Melville makes a bee line for the “whaling” trough, and after piling on an Ahab-sized handful of whaling words, he takes a smaller spoonful of “seafaring” and then just a smidgen of “cetological jargon.”
The two companions find a table where they sit and begin putting all the words from their plates into sentences, paragraphs, and chapters.
At one point, Austen interrupts this business: “Oh Herman, you must try a bit of this courtship.”
He takes a couple of words but is not really fond of the topic. Then Austen, to her credit, asks permission before reaching across the table and sticking her fork in Melville’s pile of seafaring words, “just a taste,” she says. This work goes on for a little while; they order a few drinks and after a few hours, voila! Moby Dick and Persuasion are written . . .
[Now, dear reader, our story thus far provides an approximation of the first assumption made in LDA. We assume that documents are constructed out of some finite set of available topics. It is in the next part that things become a little complicated, but fear not, for you shall sample themes both grand and beautiful.]
. . . Filled with a sense of deep satisfaction, the two begin walking back to the lodging house. Along the way, they bump into a blurry-eyed Hemingway, who is just then stumbling out of the Rising Sun Saloon.
Having taken on a bit too much cargo, Hemingway stops on the sidewalk in front of the two literati. Holding out a shaky pointer finger, and then feigning an English accent, Hemingway says: “Stand and Deliver!”
To this, Austen replies, “Oh come now, Mr. Hemingway, must we do this every season?”
More gentlemanly then, Hemingway replies, “My dear Jane, isn’t it pretty to think so. Now if you could please be so kind as to tell me what’s in the offing down at the LDA Buffet.”
Austen turns to Melville and the two writers frown at each other. Hemingway was recently banned from the LDA Buffet. Then Austen turns toward Hemingway and holds up six fingers, the sixth in front of her now pursed lips.
“Six topics!” Hemingway says with surprise, “but what are today’s themes?”
“Now wouldn’t you like to know that you old sot.” Says Melville.

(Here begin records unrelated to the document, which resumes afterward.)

(* ===== verification/Address.v ===== *)
(** * Addresses, page numbers and page sizes
    (os/src/mm/address.rs; [PageSize] of os/src/mm/page_table.rs; constants of
    os/src/arch/riscv/config.rs and os/src/arch/riscv/mm/mod.rs)

    The four newtypes [PhysAddr], [VirtAddr], [PhysPageNum] and [VirtPageNum] are
    kept as the [usize] they wrap, a [Z]; the conversions carry the name of the
    type they belong to.  The widths are those of the RISC-V build. *)

From S2P Require Import Prelude.
From Stdlib Require Import Zpow_facts.

Local Open Scope Z_scope.

(** ** Constants *)

Definition PAGE_SIZE : Z := 0x1000.

Definition PAGE_SIZE_BITS : Z := 0xc.

Definition PA_WIDTH : Z := 56.

Definition VA_WIDTH : Z := 39.

Definition PPN_WIDTH : Z := PA_WIDTH - PAGE_SIZE_BITS.

Definition VPN_WIDTH : Z := VA_WIDTH - PAGE_SIZE_BITS.

Definition KERNEL_WINDOW_BASE : Z := 0xffffffc000000000.

(** [CACHED_KERNEL_BASE] and [UNCACHED_KERNEL_BASE] are the same window. *)
Definition CACHED_KERNEL_BASE : Z := KERNEL_WINDOW_BASE.

(** ** Page sizes *)

Inductive PageSize := Page4K | Page2M | Page1G.

#[export] Instance PageSize_eq_dec : EqDecision PageSize.
Proof. solve_decision. Defined.

Definition size (p : PageSize) : Z :=
  match p with
  | Page4K => Z.shiftl 1 12
  | Page2M => Z.shiftl 1 (12 + 9)
  | Page1G => Z.shiftl 1 (12 + 9 + 9)
  end.

Definition num_pages (p : PageSize) : Z := size p / PAGE_SIZE.

Definition walk_level (p : PageSize) : nat :=
  match p with Page4K => 2 | Page2M => 1 | Page1G => 0 end.

(** ** Conversions *)

(** [(1 << w) - 1] *)
Definition width_mask (w : Z) : Z := Z.shiftl 1 w - 1.

(** [!x] on [usize] *)
Definition usize_not (x : Z) : Z := USIZE_MAX - x.

(** [From<usize>] of the four types *)
Definition PhysAddr_from (v : Z) : Z := Z.land v (width_mask PA_WIDTH).

Definition PhysPageNum_from (v : Z) : Z := Z.land v (width_mask PPN_WIDTH).

Definition VirtAddr_from (v : Z) : Z := Z.land v (width_mask VA_WIDTH).

Definition VirtPageNum_from (v : Z) : Z := Z.land v (width_mask VPN_WIDTH).

(** [From<VirtAddr> for usize] and [VirtAddr::full_addr]: sign extension. *)
Definition full_addr (v : Z) : Z :=
  if v >=? Z.shiftl 1 (VA_WIDTH - 1) then Z.lor v (usize_not (width_mask VA_WIDTH)) else v.

(** [VirtAddr::std_floor], [std_ceil] and the offsets; [std_ceil] subtracts
    first. *)
Definition VirtAddr_std_floor (v : Z) : Z := v / PAGE_SIZE.

Definition VirtAddr_std_ceil (v : Z) : option Z :=
  x ← checked_sub v 1; y ← checked_add x PAGE_SIZE; Some (y / PAGE_SIZE).

Definition std_page_offset (v : Z) : Z := Z.land v (PAGE_SIZE - 1).

Definition actual_page_offset (v : Z) (p : PageSize) : Z := Z.land v (size p - 1).

Definition std_aligned (v : Z) : bool := std_page_offset v =? 0.

Definition actual_aligned (v : Z) (p : PageSize) : bool := actual_page_offset v p =? 0.

(** [PhysAddr::std_floor], [std_ceil]: the sum comes first here. *)
Definition PhysAddr_std_floor (v : Z) : Z := v / PAGE_SIZE.

Definition PhysAddr_std_ceil (v : Z) : option Z :=
  x ← checked_add v PAGE_SIZE; y ← checked_sub x 1; Some (y / PAGE_SIZE).

(** [From<VirtAddr> for VirtPageNum] and [From<PhysAddr> for PhysPageNum] assert
    that the address is aligned. *)
Definition VirtPageNum_of_addr (v : Z) : option Z :=
  if std_page_offset v =? 0 then Some (VirtAddr_std_floor v) else None.

Definition PhysPageNum_of_addr (v : Z) : option Z :=
  if std_page_offset v =? 0 then Some (PhysAddr_std_floor v) else None.

(** [v.0 << PAGE_SIZE_BITS]; the shift drops the bits above 64. *)
Definition VirtAddr_of_page (v : Z) : Z := Z.land (Z.shiftl v PAGE_SIZE_BITS) USIZE_MAX.

Definition PhysAddr_of_page (v : Z) : Z := Z.land (Z.shiftl v PAGE_SIZE_BITS) USIZE_MAX.

(** [PhysAddr::get_cached_addr]; [get_uncached_addr] is the same function. *)
Definition get_cached_addr (v : Z) : Z := Z.lor v CACHED_KERNEL_BASE.

(** [VirtPageNum::start_addr] *)
Definition start_addr (v : Z) : Z := full_addr (VirtAddr_of_page v).

(** [VirtPageNum::indexes]: the loop runs from the last index to the first. *)
Definition indexes (vpn : Z) : list Z :=
  let m := Z.shiftr PAGE_SIZE 3 - 1 in
  let i2 := Z.land vpn m in
  let vpn := Z.shiftr vpn (PAGE_SIZE_BITS - 3) in
  let i1 := Z.land vpn m in
  let vpn := Z.shiftr vpn (PAGE_SIZE_BITS - 3) in
  let i0 := Z.land vpn m in
  [i0; i1; i2].

(** ** Ranges of page numbers *)

(** [SimpleRange] and its iterator *)
Record SimpleRange := MkRange { range_start : Z; range_end : Z }.

Definition SimpleRange_new (start_ end_ : Z) : option SimpleRange :=
  if start_ <=? end_ then Some (MkRange start_ end_) else None.

Definition contains (g : SimpleRange) (t : Z) : bool := (range_start g <=? t) && (t <? range_end g).

(** [StepRangeIterator::next]; a step of one is [SimpleRangeIterator::next].  The
    overflow of [step_by] is a panic. *)
Definition next (current end_ step : Z) : option (option (Z * Z)) :=
  if current =? end_ then Some None
  else c ← checked_add current step; Some (Some (current, c)).

(** What a [for] loop over the iterator visits. *)
Fixpoint visit (fuel : nat) (current end_ step : Z) : option (list Z) :=
  match fuel with
  | O => None
  | S fuel =>
    n ← next current end_ step;
    match n with
    | None => Some []
    | Some (t, c) => rest ← visit fuel c end_ step; Some (t :: rest)
    end
  end.

(** ** Bit arithmetic *)

Lemma width_mask_ones w : 0 ≤ w → width_mask w = Z.ones w.
Proof. intros Hw. unfold width_mask, Z.ones. lia. Qed.

Lemma land_width_mask v w : 0 ≤ w → Z.land v (width_mask w) = v `mod` 2 ^ w.
Proof. intros Hw. rewrite width_mask_ones by done. by apply Z.land_ones. Qed.

Lemma page_size_pow : PAGE_SIZE = 2 ^ 12.
Proof. done. Qed.

Lemma std_page_offset_mod v : std_page_offset v = v `mod` PAGE_SIZE.
Proof. apply (Z.land_ones v 12). lia. Qed.

Lemma size_pow p : size p = 2 ^ (30 - 9 * Z.of_nat (walk_level p)).
Proof. by destruct p. Qed.

Lemma size_num_pages p : size p = num_pages p * PAGE_SIZE.
Proof. by destruct p. Qed.

Lemma num_pages_pos p : 0 < num_pages p.
Proof. by destruct p. Qed.

Lemma actual_page_offset_mod v p : actual_page_offset v p = v `mod` size p.
Proof. destruct p; [apply (Z.land_ones v 12)|apply (Z.land_ones v 21)|apply (Z.land_ones v 30)]; lia. Qed.

Lemma PhysPageNum_from_id v : 0 ≤ v < 2 ^ PPN_WIDTH → PhysPageNum_from v = v.
Proof. intros Hv. unfold PhysPageNum_from. rewrite land_width_mask by done. by apply Z.mod_small. Qed.

Lemma VirtAddr_from_mod v : VirtAddr_from v = v `mod` 2 ^ VA_WIDTH.
Proof. by apply land_width_mask. Qed.

Lemma of_page_mul v : 0 ≤ v < 2 ^ 52 → Z.land (Z.shiftl v PAGE_SIZE_BITS) USIZE_MAX = v * PAGE_SIZE.
Proof.
  intros Hv. change USIZE_MAX with (Z.ones 64). rewrite Z.land_ones, Z.shiftl_mul_pow2 by done.
  apply Z.mod_small. rewrite page_size_pow in *. unfold PAGE_SIZE_BITS. lia.
Qed.

Lemma full_addr_high v :
  2 ^ (VA_WIDTH - 1) ≤ v < 2 ^ VA_WIDTH → full_addr v = v + (2 ^ 64 - 2 ^ VA_WIDTH).
Proof.
  intros Hv. unfold full_addr. rewrite (proj2 (Z.geb_le _ _)) by apply Hv.
  change (usize_not (width_mask VA_WIDTH)) with (Z.shiftl (Z.ones 25) VA_WIDTH).
  rewrite lor_shiftl; [done|done|]. unfold VA_WIDTH in *. lia.
Qed.

Lemma full_addr_low v : v < 2 ^ (VA_WIDTH - 1) → full_addr v = v.
Proof.
  intros Hv. unfold full_addr. rewrite Z.geb_leb, (proj2 (Z.leb_gt _ _)); [done|]. exact Hv.
Qed.

(** The canonical addresses: bits 38 to 63 are equal. *)
Definition canonical (a : Z) : Prop :=
  0 ≤ a < 2 ^ (VA_WIDTH - 1) ∨ 2 ^ 64 - 2 ^ (VA_WIDTH - 1) ≤ a < 2 ^ 64.

(** The three indexes are the base-512 digits of the page number. *)
Lemma indexes_digits vpn :
  indexes vpn = [(vpn / 2 ^ 18) `mod` 512; (vpn / 2 ^ 9) `mod` 512; vpn `mod` 512].
Proof.
  unfold indexes. change (Z.shiftr PAGE_SIZE 3 - 1) with (Z.ones 9).
  change (PAGE_SIZE_BITS - 3) with 9. rewrite !Z.land_ones, !Z.shiftr_div_pow2 by done.
  rewrite Z.div_div by lia. done.
Qed.

Lemma visit_arith n fuel c e step :
  (n < fuel)%nat → 0 < step → e = c + Z.of_nat n * step → e ≤ USIZE_MAX →
  visit fuel c e step = Some ((λ i, c + i * step) <$> seqZ 0 (Z.of_nat n)).
Proof.
  revert fuel c. induction n as [|n IH]; intros [|fuel] c Hf Hs -> He; try lia; cbn [visit]; unfold next.
  - by rewrite (proj2 (Z.eqb_eq _ _)) by lia.
  - rewrite (proj2 (Z.eqb_neq _ _)) by lia. unfold checked_add at 1.
    rewrite (proj2 (Z.leb_le _ _)) by nia. cbn [mbind option_bind].
    rewrite (IH fuel (c + step)) by lia. cbn [mbind option_bind].
    rewrite (seqZ_cons 0 (Z.of_nat (S n))) by lia. rewrite fmap_cons. f_equal. f_equal; [lia|].
    replace (Z.pred (Z.of_nat (S n))) with (Z.of_nat n) by lia.
    replace (Z.succ 0) with (1 + 0) by lia. rewrite <-(fmap_add_seqZ 1 0), <-list_fmap_compose.
    apply list_fmap_ext. intros i x _. simpl. lia.
Qed.

(** ** Properties *)

Module AddressProps.

(** Sign extension and truncation of virtual addresses are inverse: a 39-bit
    address extends to a canonical 64-bit one and comes back, and every canonical
    address survives the round trip. *)
Theorem virt_addr_roundtrip :
  (∀ v, 0 ≤ v < 2 ^ VA_WIDTH → canonical (full_addr v) ∧ VirtAddr_from (full_addr v) = v) ∧
  (∀ a, canonical a → full_addr (VirtAddr_from a) = a).
Proof.
  unfold canonical. split.
  - intros v Hv. rewrite VirtAddr_from_mod. destruct (decide (v < 2 ^ (VA_WIDTH - 1))).
    + rewrite full_addr_low by done. split; [lia|]. by apply Z.mod_small.
    + rewrite full_addr_high by lia. split; [unfold VA_WIDTH in *; lia|].
      replace (v + (2 ^ 64 - 2 ^ VA_WIDTH)) with (v + (2 ^ 25 - 1) * 2 ^ VA_WIDTH) by (unfold VA_WIDTH; lia).
      rewrite Z.mod_add by done. by apply Z.mod_small.
  - intros a [Ha|Ha]; rewrite VirtAddr_from_mod.
    + rewrite Z.mod_small by (unfold VA_WIDTH in *; lia). apply full_addr_low. lia.
    + assert (a `mod` 2 ^ VA_WIDTH = a - (2 ^ 64 - 2 ^ VA_WIDTH)) as ->.
      { symmetry. apply (Z.mod_unique_pos a (2 ^ VA_WIDTH) (2 ^ 25 - 1)); unfold VA_WIDTH in *; lia. }
      rewrite full_addr_high; unfold VA_WIDTH in *; lia.
Qed.

(** The three table indexes of a page number are below 512 and determine it:
    page numbers of the address space with the same indexes are equal. *)
Theorem indexes_injective :
  (∀ vpn, Forall (λ i, 0 ≤ i < 512) (indexes vpn) ∧ length (indexes vpn) = 3%nat) ∧
  (∀ a b, 0 ≤ a < 2 ^ VPN_WIDTH → 0 ≤ b < 2 ^ VPN_WIDTH → indexes a = indexes b → a = b).
Proof.
  split.
  - intros vpn. rewrite indexes_digits. split; [|done].
    repeat constructor; by apply Z.mod_pos_bound.
  - intros a b Ha Hb. rewrite !indexes_digits. intros [= H0 H1 H2].
    change (2 ^ VPN_WIDTH) with 134217728 in *. change (2 ^ 18) with 262144 in *.
    change (2 ^ 9) with 512 in *. Z.to_euclidean_division_equations. lia.
Qed.

(** A [for] loop over a range of pages visits exactly the pages from its start
    to its end, in steps, and ends, when the step divides the length. *)
Theorem range_visits c e step n :
  0 < step → e = c + Z.of_nat n * step → e ≤ USIZE_MAX →
  visit (S n) c e step = Some ((λ i, c + i * step) <$> seqZ 0 (Z.of_nat n)).
Proof. intros Hs He Hm. by apply visit_arith; [lia|..]. Qed.

Lemma range_visits_witness :
  0 < 512 ∧ visit 4 1024 2560 512 = Some [1024; 1536; 2048].
Proof. split; [lia|]. apply (range_visits 1024 2560 512 3); vm_compute; congruence. Defined.

(** A step that jumps over the end is not noticed: the loop runs on to the
    overflow check. *)
Example step_over_end : next 10 9 512 = Some (Some (10, 522)).
Proof. reflexivity. Qed.

(** The ceiling of address zero is a panic for virtual addresses only. *)
Example ceil_of_zero : VirtAddr_std_ceil 0 = None ∧ PhysAddr_std_ceil 0 = Some 0.
Proof. by vm_compute. Qed.

End AddressProps.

The thousand injuries of Melville, Hemingway had borne as best he could, but when Melville ventured upon insult he vowed revenge. Grabbing their recently completed manuscripts, Hemingway turned and ran toward the South. Just before disappearing down an alleyway, he calls back to the dumbfounded writers: “All my life I’ve looked at words as though I were seeing them for the first time. . . tonight I will do so again! . . . ”
[Hemingway has thus overcome the first challenge of topic modeling. He has a corpus and a set number of topics to extract from it. In reality determining the number of topics to extract from a corpus is a bit trickier. If only we could ask the authors, as Hemingway has done here, things would be so much easier.]
. . . Armed with the manuscripts and the knowledge that there were six topics on the buffet, Hemingway goes to work.
After making backup copies of the manuscripts, he then pours all the words from the originals into a giant Italian-leather attache. He shakes the bag vigorously and then begins dividing its contents into six smaller ceramic bowls, one for each topic. When each of the six bowls is full, Hemingway gets a first glimpse of the topics that the authors might have found at the LDA Buffet. Regrettably, these topics are not very good at all; in fact, they are terrible, a jumble of random unrelated words . . .
[And now for the magic that is Gibbs Sampling.]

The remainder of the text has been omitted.